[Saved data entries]
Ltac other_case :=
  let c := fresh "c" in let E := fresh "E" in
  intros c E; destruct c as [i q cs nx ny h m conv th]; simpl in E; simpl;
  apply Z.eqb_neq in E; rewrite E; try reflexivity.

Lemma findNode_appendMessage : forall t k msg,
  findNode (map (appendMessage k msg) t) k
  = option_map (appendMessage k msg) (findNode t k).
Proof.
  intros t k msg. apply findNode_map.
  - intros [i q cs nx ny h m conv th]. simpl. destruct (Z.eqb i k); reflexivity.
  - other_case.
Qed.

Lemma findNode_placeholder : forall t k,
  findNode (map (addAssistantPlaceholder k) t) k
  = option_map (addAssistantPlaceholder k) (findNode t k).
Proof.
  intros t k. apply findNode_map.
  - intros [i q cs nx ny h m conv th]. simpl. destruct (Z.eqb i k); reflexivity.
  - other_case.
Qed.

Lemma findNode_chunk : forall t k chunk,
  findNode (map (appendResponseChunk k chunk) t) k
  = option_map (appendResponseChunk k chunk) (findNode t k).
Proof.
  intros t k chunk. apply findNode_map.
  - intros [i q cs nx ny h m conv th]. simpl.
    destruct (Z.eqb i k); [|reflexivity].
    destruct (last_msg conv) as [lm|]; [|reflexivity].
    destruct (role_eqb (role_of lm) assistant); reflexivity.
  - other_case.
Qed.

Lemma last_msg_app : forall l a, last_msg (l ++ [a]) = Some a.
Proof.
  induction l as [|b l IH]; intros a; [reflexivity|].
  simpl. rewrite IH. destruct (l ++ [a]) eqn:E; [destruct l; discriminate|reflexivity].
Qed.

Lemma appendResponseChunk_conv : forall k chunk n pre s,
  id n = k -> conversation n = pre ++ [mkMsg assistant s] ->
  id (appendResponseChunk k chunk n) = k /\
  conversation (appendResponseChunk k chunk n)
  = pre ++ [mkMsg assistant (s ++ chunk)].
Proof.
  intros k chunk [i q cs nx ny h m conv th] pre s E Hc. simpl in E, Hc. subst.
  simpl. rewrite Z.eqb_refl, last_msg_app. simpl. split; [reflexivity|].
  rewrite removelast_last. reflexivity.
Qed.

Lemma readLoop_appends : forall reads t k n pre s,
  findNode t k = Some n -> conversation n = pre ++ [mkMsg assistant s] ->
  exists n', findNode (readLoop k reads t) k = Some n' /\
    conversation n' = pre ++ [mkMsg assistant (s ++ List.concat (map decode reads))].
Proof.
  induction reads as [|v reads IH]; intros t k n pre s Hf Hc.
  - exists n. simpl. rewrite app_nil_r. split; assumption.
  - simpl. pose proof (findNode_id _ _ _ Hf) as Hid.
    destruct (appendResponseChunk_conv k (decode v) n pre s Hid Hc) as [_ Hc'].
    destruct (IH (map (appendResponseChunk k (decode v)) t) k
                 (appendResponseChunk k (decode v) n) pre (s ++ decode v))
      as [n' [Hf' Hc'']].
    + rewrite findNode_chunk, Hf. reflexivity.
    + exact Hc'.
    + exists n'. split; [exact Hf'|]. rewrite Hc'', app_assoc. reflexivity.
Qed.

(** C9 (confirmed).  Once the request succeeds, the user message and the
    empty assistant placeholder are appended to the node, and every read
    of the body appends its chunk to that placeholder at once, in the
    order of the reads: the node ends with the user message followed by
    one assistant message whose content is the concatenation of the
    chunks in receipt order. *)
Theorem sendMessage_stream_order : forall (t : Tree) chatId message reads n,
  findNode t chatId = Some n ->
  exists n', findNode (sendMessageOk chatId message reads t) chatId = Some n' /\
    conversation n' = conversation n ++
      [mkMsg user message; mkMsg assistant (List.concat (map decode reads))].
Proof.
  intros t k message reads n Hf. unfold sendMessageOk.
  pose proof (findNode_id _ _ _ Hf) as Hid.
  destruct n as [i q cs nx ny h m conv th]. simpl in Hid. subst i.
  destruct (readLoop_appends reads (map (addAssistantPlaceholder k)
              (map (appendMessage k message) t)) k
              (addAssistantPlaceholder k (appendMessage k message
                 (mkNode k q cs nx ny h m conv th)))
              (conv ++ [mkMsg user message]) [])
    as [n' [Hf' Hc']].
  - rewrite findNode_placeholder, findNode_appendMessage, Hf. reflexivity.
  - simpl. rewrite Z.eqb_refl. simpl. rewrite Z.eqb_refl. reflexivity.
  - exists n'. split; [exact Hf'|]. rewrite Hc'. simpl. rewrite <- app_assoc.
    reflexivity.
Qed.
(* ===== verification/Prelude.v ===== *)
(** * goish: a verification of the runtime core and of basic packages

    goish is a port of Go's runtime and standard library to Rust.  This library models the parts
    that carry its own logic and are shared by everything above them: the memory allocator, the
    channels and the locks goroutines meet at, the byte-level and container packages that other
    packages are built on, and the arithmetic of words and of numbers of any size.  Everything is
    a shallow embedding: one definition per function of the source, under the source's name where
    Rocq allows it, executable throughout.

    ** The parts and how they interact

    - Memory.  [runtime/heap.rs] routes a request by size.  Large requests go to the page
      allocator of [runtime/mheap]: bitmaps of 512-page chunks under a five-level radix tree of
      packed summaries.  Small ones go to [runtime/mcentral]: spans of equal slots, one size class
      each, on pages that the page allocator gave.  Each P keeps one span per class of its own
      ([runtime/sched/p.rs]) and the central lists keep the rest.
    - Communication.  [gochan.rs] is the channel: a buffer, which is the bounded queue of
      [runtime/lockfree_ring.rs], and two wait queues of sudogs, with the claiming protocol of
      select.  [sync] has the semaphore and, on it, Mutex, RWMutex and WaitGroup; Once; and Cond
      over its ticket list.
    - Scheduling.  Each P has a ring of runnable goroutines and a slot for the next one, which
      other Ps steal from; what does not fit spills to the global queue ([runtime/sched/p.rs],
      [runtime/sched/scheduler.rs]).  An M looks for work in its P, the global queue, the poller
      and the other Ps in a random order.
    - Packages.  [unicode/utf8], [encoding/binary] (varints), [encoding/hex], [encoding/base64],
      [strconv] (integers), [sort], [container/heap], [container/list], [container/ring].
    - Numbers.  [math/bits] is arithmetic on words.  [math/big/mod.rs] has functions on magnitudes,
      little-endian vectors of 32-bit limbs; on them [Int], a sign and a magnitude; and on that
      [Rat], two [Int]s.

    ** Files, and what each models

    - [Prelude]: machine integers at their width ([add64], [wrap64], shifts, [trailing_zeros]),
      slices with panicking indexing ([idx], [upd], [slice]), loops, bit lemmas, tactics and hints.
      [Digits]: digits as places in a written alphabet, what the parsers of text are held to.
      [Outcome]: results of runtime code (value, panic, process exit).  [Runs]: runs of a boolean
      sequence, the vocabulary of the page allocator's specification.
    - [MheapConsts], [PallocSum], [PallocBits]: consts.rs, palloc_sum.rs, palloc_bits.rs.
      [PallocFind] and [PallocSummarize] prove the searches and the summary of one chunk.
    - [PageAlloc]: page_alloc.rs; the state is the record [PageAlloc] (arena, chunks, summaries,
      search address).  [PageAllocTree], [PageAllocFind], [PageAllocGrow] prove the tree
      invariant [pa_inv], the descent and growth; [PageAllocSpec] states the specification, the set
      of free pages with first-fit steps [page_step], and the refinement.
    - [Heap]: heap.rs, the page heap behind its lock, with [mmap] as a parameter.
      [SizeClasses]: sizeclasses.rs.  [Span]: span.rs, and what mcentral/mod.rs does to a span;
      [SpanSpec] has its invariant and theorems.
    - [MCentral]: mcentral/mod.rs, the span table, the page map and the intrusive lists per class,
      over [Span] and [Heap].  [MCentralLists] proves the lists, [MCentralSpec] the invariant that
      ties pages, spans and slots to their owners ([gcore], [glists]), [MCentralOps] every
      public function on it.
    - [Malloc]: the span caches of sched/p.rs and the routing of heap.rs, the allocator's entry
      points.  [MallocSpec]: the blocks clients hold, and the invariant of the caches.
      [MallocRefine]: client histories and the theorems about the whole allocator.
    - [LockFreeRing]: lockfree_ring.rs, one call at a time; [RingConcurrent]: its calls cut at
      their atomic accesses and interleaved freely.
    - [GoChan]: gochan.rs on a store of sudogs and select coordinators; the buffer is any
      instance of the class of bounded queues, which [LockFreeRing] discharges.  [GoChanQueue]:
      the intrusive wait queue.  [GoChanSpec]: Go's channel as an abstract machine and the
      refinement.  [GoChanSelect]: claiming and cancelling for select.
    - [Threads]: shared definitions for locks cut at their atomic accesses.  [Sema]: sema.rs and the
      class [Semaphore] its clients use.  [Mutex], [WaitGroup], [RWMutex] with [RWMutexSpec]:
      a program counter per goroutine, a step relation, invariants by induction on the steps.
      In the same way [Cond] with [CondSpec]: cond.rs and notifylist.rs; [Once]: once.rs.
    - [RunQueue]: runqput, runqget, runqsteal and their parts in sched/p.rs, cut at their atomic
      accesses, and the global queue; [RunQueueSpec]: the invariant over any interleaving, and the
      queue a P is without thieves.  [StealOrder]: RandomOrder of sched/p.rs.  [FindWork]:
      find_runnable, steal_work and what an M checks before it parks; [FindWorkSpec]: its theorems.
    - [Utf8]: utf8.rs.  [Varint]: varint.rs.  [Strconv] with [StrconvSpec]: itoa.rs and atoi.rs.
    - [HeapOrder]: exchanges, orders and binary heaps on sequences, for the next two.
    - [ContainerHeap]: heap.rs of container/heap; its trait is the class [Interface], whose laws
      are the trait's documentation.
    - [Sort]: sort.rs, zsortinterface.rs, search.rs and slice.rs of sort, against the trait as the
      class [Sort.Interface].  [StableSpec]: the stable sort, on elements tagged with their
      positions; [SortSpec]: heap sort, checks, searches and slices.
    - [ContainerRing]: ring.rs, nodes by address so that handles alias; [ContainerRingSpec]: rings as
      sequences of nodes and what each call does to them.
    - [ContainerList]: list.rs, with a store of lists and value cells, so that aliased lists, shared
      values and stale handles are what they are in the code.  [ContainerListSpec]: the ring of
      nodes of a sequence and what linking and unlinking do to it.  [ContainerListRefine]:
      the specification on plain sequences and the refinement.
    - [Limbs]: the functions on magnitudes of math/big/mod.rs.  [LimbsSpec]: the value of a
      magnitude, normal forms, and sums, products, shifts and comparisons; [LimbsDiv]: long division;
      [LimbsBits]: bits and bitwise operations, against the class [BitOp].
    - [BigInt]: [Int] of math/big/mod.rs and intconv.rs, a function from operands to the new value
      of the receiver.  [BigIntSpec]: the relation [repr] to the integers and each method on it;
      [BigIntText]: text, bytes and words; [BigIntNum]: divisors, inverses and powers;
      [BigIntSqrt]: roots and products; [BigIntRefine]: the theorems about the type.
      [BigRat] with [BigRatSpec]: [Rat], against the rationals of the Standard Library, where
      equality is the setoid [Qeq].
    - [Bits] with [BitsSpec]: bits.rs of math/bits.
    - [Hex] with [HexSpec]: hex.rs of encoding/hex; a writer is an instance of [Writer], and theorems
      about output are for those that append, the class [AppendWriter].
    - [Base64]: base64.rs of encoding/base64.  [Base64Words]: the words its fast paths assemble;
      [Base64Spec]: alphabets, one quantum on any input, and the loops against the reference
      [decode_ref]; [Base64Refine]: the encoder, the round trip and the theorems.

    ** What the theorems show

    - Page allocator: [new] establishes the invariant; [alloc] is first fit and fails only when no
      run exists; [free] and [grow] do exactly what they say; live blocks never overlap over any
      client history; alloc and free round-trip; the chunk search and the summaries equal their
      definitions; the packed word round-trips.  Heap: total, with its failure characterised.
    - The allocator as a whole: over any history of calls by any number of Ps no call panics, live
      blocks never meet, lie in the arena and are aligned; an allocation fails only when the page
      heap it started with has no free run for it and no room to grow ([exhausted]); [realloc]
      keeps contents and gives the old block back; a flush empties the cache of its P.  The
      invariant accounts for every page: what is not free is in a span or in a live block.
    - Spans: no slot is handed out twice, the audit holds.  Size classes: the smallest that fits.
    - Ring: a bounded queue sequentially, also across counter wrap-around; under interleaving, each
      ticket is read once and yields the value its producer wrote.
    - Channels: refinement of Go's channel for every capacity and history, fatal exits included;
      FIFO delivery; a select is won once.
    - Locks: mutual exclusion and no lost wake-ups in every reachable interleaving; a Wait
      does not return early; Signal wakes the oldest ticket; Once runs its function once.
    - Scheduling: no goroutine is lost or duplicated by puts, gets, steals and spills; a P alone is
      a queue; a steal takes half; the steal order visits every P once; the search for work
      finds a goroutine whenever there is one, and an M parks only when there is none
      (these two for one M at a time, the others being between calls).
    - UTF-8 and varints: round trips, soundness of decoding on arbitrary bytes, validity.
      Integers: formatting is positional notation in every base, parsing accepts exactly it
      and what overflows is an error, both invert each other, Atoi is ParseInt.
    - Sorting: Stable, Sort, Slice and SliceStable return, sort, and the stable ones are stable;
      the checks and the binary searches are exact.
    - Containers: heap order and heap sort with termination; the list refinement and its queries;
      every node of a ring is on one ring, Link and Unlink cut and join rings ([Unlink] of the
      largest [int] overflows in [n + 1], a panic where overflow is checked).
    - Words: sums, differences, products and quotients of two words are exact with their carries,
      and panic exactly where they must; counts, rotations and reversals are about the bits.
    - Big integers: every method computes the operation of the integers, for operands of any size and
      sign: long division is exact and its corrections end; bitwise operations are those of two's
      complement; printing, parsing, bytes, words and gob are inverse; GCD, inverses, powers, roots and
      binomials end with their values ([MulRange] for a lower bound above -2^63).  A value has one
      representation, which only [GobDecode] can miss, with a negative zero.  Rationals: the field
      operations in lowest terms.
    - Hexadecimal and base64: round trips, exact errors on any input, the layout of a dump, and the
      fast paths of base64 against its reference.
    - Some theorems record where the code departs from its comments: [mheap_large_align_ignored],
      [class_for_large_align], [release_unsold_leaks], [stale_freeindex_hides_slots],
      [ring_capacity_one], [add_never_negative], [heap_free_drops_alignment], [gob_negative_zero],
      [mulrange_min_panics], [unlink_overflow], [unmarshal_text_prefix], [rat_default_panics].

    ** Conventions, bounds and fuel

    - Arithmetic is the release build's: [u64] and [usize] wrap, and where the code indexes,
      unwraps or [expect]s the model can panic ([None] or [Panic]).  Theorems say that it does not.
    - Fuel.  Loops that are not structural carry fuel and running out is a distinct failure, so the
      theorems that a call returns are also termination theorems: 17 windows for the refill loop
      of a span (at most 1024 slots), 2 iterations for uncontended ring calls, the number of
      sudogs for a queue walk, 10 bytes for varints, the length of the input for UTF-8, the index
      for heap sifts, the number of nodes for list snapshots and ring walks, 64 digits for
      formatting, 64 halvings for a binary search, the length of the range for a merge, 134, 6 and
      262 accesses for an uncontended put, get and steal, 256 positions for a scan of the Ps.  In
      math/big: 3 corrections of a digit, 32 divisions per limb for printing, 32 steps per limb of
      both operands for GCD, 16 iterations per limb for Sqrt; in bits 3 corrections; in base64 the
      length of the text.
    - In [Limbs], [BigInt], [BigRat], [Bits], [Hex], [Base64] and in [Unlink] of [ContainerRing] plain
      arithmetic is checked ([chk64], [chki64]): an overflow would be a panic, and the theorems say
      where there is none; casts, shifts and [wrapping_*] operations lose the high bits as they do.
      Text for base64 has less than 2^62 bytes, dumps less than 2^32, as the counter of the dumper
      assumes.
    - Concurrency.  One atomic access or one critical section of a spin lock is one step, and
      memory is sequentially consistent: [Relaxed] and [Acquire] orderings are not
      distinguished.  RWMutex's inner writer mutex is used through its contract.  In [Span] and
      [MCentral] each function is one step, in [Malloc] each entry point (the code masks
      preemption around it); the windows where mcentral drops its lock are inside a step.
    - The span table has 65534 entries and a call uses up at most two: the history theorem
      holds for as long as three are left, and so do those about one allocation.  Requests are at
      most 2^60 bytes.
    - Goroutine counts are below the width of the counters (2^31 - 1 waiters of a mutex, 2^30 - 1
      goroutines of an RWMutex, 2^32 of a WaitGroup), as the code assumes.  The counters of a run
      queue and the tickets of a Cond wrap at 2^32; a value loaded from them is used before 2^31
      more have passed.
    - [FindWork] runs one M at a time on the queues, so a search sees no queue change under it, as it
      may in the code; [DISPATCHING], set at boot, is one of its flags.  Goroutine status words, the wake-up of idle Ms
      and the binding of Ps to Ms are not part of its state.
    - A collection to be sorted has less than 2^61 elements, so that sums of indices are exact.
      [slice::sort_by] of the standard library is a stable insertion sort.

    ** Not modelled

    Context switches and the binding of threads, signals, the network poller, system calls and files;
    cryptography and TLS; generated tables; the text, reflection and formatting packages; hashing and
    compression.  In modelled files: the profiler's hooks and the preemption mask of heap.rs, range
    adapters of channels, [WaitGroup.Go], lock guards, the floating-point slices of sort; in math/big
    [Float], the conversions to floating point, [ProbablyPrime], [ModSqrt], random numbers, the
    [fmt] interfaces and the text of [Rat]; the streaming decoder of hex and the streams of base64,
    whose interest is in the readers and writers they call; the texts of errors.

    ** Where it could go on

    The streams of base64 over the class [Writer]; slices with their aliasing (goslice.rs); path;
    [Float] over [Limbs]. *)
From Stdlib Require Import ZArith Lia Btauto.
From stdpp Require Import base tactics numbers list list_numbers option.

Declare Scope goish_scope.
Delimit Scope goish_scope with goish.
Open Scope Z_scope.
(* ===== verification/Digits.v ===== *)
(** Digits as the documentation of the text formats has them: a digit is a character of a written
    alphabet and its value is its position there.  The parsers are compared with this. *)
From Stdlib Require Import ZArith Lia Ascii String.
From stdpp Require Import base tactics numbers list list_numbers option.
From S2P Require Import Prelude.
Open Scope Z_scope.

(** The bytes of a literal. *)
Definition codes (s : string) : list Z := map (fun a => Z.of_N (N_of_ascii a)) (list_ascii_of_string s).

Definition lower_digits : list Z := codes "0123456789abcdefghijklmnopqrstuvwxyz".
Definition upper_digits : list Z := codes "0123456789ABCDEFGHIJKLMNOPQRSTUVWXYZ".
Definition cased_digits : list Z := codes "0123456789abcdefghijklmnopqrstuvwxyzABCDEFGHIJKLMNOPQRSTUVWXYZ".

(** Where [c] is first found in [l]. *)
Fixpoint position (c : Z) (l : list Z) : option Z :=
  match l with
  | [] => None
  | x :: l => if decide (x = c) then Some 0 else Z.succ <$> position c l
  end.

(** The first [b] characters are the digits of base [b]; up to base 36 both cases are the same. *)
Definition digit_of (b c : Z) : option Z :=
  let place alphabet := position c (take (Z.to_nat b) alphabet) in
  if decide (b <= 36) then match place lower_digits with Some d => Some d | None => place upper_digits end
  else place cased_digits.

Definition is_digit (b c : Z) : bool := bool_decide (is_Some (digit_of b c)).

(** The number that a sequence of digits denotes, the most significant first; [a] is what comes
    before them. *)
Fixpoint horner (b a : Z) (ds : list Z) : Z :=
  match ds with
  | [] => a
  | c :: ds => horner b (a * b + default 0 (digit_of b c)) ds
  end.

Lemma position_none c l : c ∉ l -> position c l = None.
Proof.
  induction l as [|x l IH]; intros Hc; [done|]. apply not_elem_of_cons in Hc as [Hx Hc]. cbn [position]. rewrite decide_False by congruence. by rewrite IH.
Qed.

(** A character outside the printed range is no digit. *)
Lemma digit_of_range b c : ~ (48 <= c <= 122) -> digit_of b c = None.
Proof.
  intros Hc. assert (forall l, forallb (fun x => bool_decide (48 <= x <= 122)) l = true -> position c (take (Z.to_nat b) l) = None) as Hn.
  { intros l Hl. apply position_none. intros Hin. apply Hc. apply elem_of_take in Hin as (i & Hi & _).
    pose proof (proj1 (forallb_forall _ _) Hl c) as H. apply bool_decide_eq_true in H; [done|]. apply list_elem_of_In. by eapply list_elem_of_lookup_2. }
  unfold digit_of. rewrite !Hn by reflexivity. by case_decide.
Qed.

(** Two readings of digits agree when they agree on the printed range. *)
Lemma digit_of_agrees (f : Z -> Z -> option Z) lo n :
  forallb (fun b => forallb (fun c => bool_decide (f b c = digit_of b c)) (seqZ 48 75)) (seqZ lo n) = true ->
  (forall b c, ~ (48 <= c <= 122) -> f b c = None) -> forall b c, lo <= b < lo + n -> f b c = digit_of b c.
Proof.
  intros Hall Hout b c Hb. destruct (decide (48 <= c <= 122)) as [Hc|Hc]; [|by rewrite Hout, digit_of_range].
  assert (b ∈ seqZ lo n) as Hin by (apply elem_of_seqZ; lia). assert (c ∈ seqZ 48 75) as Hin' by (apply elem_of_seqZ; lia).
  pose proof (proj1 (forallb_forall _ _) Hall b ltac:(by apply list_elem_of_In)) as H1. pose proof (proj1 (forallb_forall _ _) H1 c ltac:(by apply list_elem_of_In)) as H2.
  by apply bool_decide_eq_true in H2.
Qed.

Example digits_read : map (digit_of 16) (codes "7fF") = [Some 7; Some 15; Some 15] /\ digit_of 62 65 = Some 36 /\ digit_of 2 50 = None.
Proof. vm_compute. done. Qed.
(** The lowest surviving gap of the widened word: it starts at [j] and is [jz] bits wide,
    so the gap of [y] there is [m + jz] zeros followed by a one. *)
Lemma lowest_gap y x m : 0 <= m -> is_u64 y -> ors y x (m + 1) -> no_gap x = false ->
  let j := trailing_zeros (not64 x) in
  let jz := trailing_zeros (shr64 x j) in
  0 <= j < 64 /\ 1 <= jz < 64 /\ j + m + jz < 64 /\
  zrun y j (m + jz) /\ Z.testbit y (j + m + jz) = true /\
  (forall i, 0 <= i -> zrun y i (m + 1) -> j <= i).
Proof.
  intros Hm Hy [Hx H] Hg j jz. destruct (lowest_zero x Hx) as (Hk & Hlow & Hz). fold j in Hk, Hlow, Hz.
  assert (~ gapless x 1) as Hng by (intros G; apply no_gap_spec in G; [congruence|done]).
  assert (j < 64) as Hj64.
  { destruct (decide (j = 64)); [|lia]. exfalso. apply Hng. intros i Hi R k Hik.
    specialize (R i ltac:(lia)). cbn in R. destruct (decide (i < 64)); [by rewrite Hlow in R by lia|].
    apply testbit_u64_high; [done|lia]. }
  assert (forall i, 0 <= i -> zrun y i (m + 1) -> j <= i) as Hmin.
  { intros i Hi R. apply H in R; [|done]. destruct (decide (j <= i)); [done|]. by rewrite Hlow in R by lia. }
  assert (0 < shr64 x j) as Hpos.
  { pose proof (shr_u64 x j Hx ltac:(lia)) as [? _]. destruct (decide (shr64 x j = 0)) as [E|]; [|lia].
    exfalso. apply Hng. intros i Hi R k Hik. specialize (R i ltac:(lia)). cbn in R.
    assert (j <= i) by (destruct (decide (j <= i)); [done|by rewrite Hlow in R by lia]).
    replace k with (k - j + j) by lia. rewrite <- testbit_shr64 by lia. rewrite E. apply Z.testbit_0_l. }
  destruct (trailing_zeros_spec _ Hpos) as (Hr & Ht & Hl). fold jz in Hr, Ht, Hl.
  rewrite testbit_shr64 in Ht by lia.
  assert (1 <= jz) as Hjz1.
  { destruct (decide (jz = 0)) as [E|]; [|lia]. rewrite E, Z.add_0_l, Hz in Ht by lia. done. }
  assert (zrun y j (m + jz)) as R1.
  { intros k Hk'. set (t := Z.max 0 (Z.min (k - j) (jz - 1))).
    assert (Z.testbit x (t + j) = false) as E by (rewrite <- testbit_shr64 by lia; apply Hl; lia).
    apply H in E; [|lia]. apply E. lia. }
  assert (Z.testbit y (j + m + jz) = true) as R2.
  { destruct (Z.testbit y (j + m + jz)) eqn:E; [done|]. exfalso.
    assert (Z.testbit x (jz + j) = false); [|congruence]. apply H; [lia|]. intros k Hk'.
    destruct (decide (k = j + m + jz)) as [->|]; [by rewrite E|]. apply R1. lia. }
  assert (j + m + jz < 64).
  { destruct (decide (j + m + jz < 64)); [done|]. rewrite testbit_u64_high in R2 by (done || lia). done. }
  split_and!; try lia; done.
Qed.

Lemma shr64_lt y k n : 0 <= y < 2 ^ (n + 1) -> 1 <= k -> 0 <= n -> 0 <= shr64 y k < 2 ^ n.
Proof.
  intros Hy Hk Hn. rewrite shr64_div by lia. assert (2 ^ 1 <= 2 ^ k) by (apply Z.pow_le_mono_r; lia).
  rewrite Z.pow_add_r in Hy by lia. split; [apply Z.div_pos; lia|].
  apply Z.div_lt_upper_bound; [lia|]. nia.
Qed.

What the exercise asks – Give back, exactly as written, the stretch from the line with "queue and the" through the line with "- [FindWork] runs", and no other lines from the records above.

Answer section –
      queue and the tickets of a Cond wrap at 2^32; a value loaded from them is used before 2^31
      more have passed.
    - [FindWork] runs one M at a time on the queues, so a search sees no queue change under it, as it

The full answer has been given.